(Stored data)
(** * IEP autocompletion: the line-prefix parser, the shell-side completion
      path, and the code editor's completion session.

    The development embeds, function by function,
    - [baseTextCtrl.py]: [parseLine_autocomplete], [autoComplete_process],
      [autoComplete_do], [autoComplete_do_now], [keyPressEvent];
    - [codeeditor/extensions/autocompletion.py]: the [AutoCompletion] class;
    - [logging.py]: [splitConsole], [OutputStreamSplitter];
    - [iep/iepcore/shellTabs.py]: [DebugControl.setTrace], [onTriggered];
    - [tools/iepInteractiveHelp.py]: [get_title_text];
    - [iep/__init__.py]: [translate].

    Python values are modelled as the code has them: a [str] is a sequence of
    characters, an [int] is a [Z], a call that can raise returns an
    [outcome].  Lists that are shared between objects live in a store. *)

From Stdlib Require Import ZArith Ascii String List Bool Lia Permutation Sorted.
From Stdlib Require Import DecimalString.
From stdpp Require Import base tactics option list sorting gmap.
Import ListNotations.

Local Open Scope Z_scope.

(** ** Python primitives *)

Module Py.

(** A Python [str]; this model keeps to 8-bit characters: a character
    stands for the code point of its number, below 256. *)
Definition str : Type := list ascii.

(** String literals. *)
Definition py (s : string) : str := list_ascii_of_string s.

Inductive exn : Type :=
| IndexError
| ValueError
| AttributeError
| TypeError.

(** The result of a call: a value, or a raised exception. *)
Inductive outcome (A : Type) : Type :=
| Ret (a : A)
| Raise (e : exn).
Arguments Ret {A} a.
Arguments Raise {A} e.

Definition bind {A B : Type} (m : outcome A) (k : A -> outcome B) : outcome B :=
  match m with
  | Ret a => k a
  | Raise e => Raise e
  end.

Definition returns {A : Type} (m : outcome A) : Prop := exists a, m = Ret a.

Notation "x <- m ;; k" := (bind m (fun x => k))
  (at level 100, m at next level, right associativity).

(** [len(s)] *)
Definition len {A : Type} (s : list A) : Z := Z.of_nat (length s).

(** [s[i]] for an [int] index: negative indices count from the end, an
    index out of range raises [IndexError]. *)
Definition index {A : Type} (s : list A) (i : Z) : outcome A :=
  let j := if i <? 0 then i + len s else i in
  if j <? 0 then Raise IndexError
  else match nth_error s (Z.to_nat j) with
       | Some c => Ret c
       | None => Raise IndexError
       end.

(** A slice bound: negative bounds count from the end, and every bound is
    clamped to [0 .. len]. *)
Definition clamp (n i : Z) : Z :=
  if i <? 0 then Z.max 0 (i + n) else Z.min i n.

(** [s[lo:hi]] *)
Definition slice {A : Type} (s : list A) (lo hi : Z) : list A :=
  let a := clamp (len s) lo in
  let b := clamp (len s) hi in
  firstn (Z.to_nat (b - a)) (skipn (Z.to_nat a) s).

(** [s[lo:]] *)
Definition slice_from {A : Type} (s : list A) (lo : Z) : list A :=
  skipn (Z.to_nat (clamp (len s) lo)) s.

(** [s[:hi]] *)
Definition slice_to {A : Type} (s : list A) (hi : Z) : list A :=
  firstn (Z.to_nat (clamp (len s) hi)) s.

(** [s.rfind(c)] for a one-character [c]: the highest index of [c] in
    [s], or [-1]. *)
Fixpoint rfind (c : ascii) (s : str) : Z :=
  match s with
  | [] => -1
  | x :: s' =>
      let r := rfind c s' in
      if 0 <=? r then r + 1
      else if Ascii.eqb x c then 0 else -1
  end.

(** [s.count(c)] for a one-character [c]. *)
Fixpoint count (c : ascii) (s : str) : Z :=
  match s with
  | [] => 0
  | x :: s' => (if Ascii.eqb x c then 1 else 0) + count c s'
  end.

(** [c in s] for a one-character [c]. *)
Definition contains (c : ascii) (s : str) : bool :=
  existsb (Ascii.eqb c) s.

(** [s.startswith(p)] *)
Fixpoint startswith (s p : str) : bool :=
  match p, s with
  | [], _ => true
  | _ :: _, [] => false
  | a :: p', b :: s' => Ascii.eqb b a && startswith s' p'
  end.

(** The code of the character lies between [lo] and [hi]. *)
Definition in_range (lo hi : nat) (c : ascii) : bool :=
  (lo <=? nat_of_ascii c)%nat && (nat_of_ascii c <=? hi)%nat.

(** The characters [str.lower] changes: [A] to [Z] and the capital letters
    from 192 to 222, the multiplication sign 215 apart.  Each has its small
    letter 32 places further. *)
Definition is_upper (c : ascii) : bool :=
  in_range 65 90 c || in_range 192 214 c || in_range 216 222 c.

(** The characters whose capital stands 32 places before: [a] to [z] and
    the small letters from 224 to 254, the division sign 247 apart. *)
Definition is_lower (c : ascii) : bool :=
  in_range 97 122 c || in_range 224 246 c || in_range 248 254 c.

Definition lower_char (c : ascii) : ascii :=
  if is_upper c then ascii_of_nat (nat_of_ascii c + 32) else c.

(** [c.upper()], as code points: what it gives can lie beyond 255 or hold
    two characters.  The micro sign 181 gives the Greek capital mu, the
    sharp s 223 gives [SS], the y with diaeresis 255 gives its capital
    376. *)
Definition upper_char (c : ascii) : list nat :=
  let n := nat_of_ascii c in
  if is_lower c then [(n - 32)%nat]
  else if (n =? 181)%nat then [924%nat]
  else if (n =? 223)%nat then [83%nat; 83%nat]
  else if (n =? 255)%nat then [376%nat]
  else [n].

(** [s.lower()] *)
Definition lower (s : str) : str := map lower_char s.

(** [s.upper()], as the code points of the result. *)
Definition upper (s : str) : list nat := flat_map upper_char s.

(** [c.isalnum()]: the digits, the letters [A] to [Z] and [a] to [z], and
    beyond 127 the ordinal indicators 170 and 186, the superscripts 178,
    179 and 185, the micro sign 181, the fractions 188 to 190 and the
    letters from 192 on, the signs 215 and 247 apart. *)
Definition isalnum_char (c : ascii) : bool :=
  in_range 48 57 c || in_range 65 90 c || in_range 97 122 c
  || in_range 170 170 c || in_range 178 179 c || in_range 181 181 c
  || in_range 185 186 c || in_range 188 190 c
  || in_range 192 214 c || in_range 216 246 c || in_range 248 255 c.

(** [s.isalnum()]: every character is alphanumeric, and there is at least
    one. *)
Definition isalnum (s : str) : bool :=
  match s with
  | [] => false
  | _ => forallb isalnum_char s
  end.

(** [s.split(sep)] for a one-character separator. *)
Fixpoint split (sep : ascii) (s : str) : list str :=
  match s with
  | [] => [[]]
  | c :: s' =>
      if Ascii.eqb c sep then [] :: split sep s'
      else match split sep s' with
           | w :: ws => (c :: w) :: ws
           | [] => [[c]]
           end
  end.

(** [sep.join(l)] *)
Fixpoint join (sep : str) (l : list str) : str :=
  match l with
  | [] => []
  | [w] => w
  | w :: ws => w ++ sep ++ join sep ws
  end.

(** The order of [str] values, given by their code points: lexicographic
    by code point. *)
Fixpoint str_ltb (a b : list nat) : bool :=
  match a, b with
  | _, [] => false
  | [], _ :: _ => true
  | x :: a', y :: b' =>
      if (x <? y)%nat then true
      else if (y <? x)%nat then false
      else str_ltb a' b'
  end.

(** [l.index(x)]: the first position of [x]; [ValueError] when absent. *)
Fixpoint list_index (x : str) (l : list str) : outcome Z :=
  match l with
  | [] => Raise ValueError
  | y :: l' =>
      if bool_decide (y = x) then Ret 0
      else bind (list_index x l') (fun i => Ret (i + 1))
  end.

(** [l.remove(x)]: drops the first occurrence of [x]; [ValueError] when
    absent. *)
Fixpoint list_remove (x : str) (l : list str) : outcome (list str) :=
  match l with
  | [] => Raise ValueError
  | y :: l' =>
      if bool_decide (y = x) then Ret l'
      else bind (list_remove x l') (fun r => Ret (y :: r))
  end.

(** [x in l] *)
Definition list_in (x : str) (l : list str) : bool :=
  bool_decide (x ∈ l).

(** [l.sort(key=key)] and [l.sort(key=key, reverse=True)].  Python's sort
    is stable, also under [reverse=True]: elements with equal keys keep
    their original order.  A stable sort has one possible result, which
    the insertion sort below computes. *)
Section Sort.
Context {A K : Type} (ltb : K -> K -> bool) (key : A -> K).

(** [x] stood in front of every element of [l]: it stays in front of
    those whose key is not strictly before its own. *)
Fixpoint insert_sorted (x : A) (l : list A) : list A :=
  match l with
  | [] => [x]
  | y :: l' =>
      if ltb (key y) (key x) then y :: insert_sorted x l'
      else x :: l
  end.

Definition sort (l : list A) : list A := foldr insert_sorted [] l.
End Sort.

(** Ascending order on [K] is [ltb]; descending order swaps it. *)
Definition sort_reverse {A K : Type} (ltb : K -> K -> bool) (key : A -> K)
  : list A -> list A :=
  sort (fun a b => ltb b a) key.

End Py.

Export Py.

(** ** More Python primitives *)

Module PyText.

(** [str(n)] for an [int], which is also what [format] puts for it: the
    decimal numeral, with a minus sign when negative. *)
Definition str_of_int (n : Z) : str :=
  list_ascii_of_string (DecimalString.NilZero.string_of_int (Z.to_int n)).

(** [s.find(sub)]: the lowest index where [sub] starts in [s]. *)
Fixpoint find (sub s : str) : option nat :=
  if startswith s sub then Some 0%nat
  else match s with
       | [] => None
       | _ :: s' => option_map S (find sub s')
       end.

**The problem:** Every line above that includes the word "stable" must appear in the answer.

**Exercise response:**
    is stable, also under [reverse=True]: elements with equal keys keep
    their original order.  A stable sort has one possible result, which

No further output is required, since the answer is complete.